Requirement -> From the data below, copy exactly the lines that lie between the one holding "From S2P Require Import Backend" and the one holding "(** ** Upsert *)", including both, and nothing more.

★ ★ ★

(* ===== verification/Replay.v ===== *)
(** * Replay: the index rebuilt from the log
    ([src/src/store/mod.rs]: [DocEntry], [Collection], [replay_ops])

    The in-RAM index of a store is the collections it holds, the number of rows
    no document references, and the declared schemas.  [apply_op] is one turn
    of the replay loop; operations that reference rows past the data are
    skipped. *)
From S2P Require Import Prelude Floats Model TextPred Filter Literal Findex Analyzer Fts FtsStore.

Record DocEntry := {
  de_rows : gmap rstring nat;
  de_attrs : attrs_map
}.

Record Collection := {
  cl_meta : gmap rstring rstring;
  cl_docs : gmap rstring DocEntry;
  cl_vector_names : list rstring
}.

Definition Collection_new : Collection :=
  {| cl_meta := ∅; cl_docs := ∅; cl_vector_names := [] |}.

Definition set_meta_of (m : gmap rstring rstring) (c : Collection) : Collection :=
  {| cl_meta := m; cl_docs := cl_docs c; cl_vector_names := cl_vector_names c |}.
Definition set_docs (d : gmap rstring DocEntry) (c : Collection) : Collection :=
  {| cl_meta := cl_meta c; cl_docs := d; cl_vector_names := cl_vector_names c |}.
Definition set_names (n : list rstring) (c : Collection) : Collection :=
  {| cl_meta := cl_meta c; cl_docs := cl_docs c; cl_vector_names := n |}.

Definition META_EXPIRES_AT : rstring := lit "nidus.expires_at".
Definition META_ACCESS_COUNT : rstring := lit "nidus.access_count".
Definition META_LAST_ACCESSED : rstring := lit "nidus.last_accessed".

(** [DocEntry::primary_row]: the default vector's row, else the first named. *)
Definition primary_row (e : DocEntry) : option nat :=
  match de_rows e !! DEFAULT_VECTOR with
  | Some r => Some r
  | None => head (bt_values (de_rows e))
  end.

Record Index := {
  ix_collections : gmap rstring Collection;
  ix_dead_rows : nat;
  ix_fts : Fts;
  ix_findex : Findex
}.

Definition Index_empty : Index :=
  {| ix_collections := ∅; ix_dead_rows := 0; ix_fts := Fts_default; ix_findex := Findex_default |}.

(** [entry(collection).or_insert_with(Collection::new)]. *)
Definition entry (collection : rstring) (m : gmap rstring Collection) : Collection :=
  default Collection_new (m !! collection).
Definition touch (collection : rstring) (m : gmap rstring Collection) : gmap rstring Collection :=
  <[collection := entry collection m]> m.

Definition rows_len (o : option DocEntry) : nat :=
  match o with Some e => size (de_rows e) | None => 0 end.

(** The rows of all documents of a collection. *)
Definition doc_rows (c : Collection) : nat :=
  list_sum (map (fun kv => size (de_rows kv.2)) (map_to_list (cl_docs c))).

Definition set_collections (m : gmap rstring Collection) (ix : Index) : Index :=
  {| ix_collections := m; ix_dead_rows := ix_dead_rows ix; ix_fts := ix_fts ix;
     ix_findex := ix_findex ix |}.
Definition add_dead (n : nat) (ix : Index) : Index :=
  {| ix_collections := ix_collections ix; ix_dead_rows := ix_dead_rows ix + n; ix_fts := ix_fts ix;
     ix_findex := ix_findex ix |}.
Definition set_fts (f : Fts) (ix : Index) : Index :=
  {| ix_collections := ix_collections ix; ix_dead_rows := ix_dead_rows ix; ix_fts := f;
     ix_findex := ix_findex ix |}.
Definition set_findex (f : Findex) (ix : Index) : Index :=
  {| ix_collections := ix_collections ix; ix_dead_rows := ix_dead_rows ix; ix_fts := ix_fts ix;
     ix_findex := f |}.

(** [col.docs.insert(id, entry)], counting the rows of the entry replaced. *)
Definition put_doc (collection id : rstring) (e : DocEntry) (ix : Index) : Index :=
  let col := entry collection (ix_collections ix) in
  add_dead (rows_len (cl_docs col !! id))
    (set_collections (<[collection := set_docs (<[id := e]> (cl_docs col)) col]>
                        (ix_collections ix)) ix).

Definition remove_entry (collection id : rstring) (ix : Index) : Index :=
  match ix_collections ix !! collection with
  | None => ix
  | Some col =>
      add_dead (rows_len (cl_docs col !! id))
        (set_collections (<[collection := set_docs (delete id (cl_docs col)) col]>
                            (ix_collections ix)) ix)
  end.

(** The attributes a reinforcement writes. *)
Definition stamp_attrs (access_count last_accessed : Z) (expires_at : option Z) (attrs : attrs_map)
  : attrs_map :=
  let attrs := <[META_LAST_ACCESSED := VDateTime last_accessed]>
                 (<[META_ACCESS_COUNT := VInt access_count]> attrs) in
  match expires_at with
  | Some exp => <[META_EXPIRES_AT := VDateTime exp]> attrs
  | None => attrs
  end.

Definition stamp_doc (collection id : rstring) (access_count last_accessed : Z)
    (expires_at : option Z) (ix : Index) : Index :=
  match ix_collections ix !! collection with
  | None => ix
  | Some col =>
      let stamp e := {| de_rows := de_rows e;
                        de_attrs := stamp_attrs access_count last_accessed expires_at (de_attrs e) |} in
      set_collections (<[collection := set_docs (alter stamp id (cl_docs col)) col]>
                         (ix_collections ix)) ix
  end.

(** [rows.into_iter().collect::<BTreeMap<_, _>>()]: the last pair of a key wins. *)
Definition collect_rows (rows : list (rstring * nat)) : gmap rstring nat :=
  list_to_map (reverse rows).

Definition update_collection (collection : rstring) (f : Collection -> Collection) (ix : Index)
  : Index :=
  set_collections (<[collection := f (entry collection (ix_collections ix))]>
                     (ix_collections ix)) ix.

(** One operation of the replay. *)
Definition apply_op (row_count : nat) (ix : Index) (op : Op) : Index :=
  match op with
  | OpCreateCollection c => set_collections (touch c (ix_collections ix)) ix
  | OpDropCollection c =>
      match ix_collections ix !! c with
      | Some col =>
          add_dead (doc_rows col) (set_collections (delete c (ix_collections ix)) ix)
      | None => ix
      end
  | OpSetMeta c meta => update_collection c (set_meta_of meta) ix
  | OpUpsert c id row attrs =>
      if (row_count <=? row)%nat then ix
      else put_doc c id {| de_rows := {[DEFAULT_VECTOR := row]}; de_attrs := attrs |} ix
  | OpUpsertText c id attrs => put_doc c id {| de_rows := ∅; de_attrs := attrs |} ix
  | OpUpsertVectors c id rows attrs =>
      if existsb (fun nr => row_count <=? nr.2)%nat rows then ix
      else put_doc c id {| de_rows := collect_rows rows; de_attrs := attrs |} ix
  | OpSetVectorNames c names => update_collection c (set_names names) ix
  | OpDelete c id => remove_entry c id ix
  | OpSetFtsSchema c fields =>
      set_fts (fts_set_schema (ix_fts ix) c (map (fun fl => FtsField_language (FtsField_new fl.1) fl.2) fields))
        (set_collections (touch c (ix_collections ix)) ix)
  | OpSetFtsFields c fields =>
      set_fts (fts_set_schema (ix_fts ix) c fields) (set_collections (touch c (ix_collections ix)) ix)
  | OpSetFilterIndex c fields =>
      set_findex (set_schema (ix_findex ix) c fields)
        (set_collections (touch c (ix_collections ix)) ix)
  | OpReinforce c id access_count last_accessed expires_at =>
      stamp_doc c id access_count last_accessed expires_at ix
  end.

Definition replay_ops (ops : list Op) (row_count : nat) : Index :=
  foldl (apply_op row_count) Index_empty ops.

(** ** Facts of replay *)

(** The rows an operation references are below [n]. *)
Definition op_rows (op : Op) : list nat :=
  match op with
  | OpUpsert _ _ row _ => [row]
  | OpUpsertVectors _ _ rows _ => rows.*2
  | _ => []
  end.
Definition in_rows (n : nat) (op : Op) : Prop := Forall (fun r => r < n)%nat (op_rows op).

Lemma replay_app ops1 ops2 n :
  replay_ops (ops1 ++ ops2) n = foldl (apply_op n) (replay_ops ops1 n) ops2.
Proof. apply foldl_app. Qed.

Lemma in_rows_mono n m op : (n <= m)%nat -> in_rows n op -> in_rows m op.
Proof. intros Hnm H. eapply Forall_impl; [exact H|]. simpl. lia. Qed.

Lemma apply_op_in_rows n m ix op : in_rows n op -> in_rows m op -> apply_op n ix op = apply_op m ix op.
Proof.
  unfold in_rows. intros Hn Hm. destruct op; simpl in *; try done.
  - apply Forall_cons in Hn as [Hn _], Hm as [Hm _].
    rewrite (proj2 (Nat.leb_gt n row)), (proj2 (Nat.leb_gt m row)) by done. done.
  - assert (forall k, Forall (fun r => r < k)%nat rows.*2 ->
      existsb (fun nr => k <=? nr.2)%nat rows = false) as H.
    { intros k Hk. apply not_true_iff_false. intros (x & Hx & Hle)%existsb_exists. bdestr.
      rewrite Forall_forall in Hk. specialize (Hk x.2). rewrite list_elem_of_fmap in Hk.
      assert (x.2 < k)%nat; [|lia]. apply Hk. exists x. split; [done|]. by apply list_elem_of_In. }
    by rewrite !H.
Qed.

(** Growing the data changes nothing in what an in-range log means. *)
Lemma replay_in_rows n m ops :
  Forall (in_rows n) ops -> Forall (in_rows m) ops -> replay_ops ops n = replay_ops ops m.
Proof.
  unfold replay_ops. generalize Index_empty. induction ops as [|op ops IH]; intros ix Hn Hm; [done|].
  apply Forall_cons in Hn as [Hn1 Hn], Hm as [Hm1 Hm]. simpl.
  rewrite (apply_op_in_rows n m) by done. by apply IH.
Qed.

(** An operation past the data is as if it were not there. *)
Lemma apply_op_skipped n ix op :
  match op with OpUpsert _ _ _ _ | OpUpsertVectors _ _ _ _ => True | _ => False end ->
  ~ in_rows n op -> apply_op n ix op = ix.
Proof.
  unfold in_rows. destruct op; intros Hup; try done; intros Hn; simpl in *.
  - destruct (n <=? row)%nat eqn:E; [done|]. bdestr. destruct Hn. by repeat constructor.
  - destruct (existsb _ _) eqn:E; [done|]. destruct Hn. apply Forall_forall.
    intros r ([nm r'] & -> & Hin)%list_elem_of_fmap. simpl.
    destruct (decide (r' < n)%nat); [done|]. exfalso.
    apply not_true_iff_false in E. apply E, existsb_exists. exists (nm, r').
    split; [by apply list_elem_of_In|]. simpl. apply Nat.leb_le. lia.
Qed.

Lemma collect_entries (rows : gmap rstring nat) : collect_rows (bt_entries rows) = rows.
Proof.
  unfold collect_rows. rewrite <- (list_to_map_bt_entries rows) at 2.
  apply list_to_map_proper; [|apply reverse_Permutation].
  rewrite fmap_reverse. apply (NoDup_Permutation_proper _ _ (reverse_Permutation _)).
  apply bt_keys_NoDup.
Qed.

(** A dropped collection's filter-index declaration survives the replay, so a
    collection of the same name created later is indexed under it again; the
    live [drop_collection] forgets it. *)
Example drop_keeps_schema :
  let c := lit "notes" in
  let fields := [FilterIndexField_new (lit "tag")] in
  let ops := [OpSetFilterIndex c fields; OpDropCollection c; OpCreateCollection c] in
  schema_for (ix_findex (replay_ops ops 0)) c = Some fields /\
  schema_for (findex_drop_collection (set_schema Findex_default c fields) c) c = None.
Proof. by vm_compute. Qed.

★ ★ ★

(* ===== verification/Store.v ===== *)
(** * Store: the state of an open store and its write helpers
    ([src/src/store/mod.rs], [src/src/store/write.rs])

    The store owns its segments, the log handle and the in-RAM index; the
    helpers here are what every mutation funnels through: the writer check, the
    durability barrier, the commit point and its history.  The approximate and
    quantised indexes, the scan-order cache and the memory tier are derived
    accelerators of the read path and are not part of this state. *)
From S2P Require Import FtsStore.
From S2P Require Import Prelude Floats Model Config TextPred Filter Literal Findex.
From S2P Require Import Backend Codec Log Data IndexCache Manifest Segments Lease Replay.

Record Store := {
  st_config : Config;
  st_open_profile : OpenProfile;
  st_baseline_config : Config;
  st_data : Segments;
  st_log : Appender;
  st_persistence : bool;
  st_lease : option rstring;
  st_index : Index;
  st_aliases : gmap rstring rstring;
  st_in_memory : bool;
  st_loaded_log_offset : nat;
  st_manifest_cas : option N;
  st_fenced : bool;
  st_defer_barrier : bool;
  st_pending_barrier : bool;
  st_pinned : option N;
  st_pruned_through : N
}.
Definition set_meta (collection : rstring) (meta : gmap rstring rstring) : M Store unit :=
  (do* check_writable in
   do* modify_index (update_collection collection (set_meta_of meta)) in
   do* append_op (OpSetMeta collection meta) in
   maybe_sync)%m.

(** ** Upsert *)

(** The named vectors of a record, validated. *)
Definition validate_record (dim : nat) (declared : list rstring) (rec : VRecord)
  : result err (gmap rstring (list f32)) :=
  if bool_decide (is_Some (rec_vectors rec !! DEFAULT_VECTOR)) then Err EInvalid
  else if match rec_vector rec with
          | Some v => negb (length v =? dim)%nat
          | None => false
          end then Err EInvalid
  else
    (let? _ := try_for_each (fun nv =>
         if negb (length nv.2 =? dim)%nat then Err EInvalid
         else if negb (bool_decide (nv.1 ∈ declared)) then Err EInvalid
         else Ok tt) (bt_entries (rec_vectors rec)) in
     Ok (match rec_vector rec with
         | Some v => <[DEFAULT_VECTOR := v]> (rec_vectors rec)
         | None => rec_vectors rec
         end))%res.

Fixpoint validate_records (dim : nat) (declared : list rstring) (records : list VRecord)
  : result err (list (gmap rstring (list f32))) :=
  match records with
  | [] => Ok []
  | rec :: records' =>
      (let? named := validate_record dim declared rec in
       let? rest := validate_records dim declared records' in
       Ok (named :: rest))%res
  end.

★ ★ ★

Result ->
From S2P Require Import Backend Codec Log Data IndexCache Manifest Segments Lease Replay.

Record Store := {
  st_config : Config;
  st_open_profile : OpenProfile;
  st_baseline_config : Config;
  st_data : Segments;
  st_log : Appender;
  st_persistence : bool;
  st_lease : option rstring;
  st_index : Index;
  st_aliases : gmap rstring rstring;
  st_in_memory : bool;
  st_loaded_log_offset : nat;
  st_manifest_cas : option N;
  st_fenced : bool;
  st_defer_barrier : bool;
  st_pending_barrier : bool;
  st_pinned : option N;
  st_pruned_through : N
}.
Definition set_meta (collection : rstring) (meta : gmap rstring rstring) : M Store unit :=
  (do* check_writable in
   do* modify_index (update_collection collection (set_meta_of meta)) in
   do* append_op (OpSetMeta collection meta) in
   maybe_sync)%m.

(** ** Upsert *)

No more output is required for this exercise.